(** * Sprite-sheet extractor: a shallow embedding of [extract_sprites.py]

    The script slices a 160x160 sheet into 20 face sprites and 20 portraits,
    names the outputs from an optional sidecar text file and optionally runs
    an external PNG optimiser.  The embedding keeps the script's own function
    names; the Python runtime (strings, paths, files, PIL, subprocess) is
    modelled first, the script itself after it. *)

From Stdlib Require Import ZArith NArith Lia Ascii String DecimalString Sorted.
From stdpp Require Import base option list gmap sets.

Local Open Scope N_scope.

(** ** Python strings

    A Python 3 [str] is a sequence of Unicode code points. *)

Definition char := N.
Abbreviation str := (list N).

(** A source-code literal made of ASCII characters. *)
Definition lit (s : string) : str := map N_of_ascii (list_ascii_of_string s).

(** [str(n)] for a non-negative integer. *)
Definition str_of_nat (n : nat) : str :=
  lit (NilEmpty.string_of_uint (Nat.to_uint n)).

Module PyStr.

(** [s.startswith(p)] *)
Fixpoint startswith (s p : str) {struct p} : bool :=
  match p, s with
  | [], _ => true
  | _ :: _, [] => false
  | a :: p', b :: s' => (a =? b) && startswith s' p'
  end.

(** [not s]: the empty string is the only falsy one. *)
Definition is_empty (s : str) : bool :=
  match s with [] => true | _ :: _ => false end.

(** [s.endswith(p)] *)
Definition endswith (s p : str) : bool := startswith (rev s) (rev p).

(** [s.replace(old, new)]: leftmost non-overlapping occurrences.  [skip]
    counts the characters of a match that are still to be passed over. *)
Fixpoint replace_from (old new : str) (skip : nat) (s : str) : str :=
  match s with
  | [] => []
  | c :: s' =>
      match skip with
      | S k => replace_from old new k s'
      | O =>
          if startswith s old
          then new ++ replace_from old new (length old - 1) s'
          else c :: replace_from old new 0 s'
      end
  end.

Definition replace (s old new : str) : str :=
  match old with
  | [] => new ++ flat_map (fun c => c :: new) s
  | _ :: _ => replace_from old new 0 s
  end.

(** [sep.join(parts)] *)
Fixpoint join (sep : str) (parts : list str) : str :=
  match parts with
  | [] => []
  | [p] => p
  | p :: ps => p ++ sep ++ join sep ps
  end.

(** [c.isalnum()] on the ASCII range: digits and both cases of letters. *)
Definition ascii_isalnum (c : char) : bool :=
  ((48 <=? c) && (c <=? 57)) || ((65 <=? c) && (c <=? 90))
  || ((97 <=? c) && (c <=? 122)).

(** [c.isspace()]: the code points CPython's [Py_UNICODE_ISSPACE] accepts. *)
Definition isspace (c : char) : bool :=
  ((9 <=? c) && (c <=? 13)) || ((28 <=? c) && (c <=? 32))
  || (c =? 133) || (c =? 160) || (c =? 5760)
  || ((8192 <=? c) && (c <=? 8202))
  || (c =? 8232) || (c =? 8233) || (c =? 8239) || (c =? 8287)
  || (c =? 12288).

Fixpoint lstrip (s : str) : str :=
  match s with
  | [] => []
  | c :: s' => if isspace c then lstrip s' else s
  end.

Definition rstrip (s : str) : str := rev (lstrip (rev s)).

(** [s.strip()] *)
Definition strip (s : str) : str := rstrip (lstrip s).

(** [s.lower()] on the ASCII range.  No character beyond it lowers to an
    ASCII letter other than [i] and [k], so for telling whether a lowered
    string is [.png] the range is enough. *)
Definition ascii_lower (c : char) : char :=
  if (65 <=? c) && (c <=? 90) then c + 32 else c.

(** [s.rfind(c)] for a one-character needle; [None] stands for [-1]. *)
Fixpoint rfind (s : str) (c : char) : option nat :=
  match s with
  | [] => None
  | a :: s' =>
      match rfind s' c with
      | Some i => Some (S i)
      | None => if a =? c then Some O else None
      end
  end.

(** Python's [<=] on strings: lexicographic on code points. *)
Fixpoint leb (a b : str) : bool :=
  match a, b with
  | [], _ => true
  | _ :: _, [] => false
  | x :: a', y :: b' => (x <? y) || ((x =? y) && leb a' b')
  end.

----------------------------------------

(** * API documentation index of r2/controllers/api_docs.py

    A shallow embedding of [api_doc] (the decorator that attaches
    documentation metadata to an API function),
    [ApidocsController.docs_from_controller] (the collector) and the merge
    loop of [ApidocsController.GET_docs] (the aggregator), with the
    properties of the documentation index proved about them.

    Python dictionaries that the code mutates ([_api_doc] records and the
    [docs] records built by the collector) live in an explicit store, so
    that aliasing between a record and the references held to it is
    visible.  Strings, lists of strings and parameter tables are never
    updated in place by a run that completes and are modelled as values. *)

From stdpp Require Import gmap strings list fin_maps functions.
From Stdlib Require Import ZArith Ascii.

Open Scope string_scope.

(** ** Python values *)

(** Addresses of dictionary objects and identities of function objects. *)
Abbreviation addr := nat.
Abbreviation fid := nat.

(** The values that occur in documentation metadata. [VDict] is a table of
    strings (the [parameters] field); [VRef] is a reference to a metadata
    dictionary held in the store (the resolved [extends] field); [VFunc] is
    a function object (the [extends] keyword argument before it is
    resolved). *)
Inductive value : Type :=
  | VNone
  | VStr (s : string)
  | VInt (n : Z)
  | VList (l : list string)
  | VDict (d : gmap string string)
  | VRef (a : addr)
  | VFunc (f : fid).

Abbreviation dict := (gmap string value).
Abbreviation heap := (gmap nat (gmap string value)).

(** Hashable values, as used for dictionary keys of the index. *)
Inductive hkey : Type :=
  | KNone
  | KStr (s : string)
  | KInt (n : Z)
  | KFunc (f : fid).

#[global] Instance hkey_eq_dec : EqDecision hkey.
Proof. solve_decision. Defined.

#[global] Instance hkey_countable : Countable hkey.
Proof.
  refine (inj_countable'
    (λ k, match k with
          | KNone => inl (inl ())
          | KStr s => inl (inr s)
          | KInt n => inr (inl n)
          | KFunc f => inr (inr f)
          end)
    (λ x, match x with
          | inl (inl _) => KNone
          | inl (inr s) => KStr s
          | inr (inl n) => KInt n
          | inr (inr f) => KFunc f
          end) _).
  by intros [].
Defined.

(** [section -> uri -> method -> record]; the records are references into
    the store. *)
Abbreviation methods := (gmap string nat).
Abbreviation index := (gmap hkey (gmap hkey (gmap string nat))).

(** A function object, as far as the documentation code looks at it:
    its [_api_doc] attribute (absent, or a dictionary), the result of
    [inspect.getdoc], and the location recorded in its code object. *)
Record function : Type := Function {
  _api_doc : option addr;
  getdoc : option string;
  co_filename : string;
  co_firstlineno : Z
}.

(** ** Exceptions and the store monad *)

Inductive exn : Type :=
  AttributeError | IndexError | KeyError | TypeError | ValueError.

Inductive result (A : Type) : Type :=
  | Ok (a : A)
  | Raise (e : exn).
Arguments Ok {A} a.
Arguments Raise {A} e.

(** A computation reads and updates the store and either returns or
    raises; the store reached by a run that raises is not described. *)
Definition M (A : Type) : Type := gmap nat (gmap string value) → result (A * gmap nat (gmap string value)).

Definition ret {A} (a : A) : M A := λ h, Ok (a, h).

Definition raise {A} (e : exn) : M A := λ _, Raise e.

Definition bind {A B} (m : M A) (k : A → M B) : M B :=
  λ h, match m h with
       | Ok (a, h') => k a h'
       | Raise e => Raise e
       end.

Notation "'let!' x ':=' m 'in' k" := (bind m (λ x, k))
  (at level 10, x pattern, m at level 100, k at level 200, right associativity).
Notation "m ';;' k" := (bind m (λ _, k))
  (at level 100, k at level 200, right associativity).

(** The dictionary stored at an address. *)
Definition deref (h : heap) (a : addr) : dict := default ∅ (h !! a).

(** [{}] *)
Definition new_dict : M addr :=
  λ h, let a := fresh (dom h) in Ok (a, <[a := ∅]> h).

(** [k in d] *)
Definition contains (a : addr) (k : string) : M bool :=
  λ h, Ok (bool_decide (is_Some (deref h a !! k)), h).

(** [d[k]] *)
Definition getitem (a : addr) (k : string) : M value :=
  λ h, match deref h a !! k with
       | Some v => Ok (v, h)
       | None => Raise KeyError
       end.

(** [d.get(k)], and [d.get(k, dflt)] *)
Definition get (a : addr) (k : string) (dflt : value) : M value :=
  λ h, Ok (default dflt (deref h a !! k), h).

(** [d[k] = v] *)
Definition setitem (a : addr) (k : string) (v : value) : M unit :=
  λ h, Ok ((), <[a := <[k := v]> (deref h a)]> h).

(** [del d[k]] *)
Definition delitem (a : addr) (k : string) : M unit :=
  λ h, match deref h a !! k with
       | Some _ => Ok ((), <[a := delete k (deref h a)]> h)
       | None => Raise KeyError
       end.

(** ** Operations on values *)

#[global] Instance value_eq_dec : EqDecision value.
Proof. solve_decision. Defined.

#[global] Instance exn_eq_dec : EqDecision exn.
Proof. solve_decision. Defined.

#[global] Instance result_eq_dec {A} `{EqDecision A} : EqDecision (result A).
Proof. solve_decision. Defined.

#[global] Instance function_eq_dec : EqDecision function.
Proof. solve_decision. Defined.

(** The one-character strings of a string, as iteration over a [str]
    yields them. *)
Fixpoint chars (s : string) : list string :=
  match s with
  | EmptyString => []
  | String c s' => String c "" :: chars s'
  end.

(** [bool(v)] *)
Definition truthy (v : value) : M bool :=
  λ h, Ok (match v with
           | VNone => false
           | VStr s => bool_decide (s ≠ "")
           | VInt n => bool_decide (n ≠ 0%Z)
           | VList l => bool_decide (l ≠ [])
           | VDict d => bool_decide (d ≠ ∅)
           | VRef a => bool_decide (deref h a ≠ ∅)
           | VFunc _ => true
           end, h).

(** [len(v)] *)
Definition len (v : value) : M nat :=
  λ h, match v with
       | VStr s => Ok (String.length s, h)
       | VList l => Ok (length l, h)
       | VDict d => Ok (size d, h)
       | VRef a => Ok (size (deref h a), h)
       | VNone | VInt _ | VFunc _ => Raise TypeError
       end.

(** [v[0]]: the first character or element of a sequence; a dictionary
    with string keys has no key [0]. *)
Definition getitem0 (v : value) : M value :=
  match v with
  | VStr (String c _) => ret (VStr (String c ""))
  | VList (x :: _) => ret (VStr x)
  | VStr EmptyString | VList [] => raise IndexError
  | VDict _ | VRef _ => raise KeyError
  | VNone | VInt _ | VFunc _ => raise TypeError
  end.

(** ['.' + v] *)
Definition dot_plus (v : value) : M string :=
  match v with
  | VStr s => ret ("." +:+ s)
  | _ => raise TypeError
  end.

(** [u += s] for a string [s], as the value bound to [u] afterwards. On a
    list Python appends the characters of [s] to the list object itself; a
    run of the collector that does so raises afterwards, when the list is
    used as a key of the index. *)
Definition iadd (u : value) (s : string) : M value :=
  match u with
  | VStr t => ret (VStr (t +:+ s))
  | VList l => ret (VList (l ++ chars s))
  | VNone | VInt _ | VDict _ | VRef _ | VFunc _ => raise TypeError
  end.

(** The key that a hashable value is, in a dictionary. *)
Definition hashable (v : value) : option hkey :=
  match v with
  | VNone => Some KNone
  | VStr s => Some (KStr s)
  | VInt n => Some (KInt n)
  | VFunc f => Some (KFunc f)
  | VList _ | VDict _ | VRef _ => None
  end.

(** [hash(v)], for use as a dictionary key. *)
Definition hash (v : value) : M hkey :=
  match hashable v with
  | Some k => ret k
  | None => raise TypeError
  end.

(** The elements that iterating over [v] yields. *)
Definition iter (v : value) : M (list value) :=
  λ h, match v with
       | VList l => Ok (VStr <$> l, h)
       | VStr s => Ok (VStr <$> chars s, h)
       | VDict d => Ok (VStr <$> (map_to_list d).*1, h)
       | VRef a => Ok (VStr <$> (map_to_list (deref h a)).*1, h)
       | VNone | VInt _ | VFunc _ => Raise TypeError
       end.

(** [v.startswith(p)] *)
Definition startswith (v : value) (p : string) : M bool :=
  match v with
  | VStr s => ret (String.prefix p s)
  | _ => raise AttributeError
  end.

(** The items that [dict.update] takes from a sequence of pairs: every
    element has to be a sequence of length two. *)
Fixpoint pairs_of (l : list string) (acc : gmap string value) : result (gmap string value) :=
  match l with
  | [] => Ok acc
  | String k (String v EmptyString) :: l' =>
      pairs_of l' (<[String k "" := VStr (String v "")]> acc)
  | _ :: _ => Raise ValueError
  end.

----------------------------------------

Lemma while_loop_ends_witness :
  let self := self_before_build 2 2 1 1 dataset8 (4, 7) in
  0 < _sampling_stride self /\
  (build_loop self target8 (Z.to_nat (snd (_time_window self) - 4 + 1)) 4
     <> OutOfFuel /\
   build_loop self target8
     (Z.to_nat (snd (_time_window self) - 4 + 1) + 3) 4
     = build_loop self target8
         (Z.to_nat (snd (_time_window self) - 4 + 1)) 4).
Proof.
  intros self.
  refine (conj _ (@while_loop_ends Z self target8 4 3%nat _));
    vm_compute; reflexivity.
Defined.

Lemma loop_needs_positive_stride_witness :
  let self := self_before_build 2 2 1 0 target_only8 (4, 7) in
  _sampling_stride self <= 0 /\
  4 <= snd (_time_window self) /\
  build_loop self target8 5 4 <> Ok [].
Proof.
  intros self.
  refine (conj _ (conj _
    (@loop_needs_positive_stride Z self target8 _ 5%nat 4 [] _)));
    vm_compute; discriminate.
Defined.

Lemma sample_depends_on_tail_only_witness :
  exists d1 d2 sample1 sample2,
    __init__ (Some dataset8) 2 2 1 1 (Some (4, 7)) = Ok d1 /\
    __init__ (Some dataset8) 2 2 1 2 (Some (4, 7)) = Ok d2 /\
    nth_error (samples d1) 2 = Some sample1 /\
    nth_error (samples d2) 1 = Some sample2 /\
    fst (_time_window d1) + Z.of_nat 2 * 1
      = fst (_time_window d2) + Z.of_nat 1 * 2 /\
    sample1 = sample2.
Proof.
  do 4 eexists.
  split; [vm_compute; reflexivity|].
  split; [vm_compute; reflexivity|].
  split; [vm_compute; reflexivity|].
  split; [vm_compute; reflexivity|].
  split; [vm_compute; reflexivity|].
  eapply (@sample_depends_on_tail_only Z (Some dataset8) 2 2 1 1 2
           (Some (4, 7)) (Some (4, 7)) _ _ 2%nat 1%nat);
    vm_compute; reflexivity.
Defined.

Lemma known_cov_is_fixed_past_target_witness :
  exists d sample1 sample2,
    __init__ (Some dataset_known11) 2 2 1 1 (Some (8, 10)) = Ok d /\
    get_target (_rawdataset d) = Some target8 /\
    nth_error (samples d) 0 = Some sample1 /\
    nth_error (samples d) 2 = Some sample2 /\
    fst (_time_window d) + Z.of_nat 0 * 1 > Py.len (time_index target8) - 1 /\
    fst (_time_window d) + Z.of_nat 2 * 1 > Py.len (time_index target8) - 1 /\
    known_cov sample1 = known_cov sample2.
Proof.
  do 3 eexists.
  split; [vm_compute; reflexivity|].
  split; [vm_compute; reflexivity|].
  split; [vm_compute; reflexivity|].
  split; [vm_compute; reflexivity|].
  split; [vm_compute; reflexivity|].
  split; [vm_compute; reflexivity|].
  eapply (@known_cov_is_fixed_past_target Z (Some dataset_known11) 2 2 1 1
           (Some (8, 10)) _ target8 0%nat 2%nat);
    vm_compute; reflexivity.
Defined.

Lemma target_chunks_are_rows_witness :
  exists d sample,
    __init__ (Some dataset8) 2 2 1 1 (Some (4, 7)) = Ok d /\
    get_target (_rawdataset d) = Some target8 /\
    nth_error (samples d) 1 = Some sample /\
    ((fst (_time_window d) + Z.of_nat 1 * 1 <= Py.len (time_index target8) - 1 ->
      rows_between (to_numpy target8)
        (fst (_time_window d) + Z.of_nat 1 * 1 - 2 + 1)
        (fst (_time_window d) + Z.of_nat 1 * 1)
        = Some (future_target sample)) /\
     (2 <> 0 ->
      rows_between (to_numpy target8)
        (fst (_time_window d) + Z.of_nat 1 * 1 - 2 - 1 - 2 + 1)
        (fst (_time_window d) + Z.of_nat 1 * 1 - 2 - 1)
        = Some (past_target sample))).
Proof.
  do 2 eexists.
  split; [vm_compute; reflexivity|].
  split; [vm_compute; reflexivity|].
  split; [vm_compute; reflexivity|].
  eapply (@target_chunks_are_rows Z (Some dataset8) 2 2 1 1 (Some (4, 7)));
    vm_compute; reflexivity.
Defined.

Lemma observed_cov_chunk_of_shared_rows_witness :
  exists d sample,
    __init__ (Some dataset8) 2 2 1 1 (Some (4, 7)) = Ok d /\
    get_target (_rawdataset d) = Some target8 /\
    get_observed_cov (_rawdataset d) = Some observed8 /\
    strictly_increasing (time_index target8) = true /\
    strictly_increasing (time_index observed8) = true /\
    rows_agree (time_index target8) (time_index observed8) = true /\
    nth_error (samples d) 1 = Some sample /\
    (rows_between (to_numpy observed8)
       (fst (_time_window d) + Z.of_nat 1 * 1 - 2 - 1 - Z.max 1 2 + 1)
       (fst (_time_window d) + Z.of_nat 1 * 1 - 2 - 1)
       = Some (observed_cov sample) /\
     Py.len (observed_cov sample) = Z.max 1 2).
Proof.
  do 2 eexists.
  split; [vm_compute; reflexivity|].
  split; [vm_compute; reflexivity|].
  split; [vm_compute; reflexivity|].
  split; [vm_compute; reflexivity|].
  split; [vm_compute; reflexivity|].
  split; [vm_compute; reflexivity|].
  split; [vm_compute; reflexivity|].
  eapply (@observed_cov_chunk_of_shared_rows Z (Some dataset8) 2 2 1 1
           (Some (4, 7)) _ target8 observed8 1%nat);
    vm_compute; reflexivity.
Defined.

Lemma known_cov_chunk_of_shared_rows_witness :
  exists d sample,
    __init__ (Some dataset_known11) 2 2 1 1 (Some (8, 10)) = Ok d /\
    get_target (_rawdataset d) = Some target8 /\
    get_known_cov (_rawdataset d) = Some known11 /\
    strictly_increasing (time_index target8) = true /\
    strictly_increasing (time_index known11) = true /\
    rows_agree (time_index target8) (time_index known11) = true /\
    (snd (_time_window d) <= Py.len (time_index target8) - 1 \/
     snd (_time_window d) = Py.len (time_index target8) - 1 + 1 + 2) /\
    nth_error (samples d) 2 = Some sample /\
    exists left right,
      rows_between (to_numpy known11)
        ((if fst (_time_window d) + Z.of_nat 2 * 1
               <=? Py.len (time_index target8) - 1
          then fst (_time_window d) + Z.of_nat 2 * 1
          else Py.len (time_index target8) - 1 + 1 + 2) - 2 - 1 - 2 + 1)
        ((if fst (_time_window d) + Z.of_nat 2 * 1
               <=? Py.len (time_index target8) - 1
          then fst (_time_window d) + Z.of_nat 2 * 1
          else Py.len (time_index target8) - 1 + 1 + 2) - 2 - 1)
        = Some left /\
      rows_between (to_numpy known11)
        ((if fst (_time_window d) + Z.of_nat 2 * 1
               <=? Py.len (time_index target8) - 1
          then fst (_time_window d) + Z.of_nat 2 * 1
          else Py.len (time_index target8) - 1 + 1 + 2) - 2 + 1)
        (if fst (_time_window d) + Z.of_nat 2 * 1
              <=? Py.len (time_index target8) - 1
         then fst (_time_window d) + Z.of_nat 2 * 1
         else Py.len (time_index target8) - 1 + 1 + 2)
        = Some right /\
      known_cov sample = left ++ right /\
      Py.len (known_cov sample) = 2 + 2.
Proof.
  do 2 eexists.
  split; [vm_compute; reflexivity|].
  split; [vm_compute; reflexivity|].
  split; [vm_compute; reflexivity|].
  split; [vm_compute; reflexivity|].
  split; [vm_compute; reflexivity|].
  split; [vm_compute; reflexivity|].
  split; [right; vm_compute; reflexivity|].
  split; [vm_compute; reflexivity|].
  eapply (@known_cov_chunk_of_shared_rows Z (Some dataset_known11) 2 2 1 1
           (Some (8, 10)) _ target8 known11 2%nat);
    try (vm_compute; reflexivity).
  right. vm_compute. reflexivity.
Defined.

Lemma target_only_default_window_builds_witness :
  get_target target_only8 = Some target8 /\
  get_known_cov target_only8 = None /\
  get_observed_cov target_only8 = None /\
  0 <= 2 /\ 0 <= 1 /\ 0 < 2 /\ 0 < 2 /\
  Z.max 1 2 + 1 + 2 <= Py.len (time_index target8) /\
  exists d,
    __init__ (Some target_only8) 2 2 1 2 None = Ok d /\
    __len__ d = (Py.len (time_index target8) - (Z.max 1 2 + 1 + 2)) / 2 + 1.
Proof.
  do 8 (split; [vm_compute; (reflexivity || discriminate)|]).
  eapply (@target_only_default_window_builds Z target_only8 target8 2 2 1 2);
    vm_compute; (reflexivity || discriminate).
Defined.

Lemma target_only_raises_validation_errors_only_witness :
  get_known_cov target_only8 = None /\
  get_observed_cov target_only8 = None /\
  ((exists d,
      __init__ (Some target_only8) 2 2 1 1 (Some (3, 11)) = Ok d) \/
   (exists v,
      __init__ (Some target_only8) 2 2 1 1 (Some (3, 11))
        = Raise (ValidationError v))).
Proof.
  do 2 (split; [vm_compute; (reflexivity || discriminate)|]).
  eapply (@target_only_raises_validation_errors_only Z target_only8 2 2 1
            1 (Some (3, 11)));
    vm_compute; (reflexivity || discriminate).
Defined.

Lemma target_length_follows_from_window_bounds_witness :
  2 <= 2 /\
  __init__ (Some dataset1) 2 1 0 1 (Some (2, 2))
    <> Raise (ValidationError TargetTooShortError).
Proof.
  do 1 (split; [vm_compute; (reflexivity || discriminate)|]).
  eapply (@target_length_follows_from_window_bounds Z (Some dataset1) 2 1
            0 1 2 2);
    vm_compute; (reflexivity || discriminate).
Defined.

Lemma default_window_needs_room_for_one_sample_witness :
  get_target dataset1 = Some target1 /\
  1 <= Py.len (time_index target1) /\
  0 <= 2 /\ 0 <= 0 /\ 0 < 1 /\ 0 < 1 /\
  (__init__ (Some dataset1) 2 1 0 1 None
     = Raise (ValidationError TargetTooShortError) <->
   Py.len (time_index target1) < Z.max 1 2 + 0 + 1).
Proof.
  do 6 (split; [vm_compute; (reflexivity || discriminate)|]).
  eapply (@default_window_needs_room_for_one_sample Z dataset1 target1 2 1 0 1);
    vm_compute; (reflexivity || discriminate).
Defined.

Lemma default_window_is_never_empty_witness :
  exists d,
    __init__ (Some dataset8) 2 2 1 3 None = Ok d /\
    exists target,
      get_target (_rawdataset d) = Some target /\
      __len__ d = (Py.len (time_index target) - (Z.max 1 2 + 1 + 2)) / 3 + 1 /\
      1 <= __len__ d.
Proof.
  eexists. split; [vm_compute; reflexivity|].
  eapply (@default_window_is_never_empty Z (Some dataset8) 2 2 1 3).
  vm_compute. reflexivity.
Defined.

----------------------------------------

◆ Work task ◆
Repeat the entries above verbatim, but only from the line that has "run of the collector" down to the line that has "VNone => Some KNone", inclusive.

◆ Result ◆
    run of the collector that does so raises afterwards, when the list is
    used as a key of the index. *)
Definition iadd (u : value) (s : string) : M value :=
  match u with
  | VStr t => ret (VStr (t +:+ s))
  | VList l => ret (VList (l ++ chars s))
  | VNone | VInt _ | VDict _ | VRef _ | VFunc _ => raise TypeError
  end.

(** The key that a hashable value is, in a dictionary. *)
Definition hashable (v : value) : option hkey :=
  match v with
  | VNone => Some KNone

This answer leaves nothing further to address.